▶ _Task directions_
Please print the entries below exactly, from the line with "(** Lines 290-298. *)" through the line with "(** The strings", including both of those lines and leaving out all others.

Stored items

+ + + + + + +

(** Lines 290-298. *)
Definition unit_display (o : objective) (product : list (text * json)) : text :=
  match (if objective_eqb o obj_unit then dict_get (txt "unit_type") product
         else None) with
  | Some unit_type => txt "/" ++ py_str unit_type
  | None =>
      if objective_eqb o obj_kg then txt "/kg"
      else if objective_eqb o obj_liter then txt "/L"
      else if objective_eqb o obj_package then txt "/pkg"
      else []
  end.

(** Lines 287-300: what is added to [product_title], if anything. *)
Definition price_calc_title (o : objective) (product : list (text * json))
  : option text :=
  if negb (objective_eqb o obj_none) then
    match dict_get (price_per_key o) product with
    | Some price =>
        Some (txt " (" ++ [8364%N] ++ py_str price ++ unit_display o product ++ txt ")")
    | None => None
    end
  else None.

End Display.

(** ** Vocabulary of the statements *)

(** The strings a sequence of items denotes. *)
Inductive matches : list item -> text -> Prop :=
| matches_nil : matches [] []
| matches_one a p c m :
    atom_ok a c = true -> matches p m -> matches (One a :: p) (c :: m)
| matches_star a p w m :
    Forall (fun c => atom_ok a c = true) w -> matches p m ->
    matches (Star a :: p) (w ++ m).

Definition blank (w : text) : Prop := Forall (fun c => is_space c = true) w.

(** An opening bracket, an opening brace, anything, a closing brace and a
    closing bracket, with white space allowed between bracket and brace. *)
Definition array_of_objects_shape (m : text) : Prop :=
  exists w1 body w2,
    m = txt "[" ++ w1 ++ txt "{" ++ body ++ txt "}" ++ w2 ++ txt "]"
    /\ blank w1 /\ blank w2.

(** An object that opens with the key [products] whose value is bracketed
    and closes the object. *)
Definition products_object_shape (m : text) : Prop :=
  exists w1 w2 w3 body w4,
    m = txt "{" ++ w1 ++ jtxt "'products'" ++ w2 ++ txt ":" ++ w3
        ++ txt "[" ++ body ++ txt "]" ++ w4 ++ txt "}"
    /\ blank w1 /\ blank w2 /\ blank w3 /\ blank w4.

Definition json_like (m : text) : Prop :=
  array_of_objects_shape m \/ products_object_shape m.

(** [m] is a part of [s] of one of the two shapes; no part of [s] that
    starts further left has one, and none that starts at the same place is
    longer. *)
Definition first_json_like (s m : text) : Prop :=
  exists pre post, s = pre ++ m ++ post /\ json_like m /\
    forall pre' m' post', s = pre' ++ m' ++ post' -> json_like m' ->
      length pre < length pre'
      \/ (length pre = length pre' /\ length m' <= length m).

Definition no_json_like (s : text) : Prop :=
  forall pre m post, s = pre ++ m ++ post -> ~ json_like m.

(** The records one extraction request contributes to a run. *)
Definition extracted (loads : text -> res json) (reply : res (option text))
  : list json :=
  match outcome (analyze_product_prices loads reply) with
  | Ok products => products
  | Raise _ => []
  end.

+ + + + + + +

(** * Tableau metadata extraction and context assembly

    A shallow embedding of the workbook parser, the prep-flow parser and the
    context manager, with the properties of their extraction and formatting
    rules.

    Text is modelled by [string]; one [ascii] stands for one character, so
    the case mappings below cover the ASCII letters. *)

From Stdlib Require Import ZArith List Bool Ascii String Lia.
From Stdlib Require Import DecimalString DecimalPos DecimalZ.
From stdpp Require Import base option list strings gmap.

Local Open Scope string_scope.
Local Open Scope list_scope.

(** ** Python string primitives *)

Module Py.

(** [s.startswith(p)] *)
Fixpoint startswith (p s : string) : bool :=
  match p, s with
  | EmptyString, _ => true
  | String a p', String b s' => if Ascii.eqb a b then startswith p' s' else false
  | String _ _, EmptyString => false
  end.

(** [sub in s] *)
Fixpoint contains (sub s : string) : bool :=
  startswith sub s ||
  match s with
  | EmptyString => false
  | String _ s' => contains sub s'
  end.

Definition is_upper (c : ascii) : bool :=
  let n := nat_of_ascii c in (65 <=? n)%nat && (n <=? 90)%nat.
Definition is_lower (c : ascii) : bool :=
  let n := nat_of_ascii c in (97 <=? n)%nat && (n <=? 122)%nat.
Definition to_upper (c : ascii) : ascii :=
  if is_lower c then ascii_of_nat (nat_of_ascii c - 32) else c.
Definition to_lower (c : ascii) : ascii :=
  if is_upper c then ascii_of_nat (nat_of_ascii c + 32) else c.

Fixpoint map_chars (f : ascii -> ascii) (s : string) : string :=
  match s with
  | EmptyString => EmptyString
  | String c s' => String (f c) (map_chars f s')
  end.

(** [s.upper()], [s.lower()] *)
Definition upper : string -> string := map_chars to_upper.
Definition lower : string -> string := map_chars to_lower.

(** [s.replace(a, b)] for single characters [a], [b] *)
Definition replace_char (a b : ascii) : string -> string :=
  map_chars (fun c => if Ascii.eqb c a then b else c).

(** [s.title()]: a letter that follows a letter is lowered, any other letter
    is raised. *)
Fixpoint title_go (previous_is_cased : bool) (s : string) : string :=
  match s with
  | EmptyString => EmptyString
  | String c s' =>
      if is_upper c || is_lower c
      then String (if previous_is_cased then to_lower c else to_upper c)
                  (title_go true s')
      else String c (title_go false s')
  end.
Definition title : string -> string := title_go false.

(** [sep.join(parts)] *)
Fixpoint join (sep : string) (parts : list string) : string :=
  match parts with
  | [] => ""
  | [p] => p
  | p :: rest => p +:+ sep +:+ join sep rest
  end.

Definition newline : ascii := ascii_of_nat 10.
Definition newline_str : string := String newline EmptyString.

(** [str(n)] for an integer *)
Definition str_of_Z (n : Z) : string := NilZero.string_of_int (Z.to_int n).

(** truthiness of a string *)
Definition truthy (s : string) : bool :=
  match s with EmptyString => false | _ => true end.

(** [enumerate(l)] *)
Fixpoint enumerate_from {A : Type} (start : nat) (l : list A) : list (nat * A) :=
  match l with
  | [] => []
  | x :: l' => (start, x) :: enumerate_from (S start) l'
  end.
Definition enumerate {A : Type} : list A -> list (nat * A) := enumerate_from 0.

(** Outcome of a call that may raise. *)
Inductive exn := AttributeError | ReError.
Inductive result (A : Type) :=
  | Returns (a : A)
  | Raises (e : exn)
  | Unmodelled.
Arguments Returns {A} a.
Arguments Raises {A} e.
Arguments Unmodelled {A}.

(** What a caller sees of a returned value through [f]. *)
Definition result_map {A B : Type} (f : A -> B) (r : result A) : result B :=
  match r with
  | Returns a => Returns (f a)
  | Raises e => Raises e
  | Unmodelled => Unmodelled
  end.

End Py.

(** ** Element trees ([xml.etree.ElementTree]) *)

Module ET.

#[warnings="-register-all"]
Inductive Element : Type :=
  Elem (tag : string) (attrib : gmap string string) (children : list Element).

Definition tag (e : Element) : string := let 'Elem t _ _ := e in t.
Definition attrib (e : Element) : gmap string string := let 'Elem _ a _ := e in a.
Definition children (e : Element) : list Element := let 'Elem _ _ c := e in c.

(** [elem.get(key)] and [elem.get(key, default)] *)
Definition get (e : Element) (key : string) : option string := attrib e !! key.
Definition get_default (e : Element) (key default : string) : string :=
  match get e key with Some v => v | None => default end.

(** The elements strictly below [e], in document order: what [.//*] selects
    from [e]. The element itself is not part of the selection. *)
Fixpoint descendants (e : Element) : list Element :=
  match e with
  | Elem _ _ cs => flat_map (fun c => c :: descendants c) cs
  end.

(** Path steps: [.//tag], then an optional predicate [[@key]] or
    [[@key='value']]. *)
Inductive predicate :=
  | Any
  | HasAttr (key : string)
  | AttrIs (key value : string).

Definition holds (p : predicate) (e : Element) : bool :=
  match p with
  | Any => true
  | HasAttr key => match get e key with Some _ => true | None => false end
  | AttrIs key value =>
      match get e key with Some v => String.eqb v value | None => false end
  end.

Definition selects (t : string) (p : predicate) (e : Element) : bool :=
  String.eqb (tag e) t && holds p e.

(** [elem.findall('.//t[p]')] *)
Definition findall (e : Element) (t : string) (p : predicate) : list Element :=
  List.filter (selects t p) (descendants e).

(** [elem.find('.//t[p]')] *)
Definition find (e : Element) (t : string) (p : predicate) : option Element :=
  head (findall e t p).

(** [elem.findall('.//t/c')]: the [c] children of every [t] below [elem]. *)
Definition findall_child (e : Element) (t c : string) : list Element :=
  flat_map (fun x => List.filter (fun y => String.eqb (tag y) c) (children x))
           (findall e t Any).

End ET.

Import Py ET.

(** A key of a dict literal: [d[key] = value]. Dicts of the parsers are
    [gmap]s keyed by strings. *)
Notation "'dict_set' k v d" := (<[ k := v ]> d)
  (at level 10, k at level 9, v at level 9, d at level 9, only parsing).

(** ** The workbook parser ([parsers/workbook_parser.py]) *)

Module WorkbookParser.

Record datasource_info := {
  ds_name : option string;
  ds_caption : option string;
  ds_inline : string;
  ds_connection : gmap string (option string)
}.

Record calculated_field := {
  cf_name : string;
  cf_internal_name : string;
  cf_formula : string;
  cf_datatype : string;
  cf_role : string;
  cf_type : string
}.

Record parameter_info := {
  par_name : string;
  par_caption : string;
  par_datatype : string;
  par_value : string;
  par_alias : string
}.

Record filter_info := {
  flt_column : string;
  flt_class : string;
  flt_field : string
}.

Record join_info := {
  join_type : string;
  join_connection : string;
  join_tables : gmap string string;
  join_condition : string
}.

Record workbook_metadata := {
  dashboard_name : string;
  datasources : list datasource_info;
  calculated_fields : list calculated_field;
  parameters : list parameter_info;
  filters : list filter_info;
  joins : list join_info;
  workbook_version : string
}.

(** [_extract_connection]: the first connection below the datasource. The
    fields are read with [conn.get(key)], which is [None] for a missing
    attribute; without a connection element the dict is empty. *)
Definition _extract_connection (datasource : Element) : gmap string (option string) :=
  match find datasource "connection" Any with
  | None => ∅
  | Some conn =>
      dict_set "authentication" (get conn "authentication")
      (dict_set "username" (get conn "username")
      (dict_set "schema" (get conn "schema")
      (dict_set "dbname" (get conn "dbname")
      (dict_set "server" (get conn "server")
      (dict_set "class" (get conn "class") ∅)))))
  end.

+ + + + + + +

▶ _Answer to this exercise_
(** Lines 290-298. *)
Definition unit_display (o : objective) (product : list (text * json)) : text :=
  match (if objective_eqb o obj_unit then dict_get (txt "unit_type") product
         else None) with
  | Some unit_type => txt "/" ++ py_str unit_type
  | None =>
      if objective_eqb o obj_kg then txt "/kg"
      else if objective_eqb o obj_liter then txt "/L"
      else if objective_eqb o obj_package then txt "/pkg"
      else []
  end.

(** Lines 287-300: what is added to [product_title], if anything. *)
Definition price_calc_title (o : objective) (product : list (text * json))
  : option text :=
  if negb (objective_eqb o obj_none) then
    match dict_get (price_per_key o) product with
    | Some price =>
        Some (txt " (" ++ [8364%N] ++ py_str price ++ unit_display o product ++ txt ")")
    | None => None
    end
  else None.

End Display.

(** ** Vocabulary of the statements *)

(** The strings a sequence of items denotes. *)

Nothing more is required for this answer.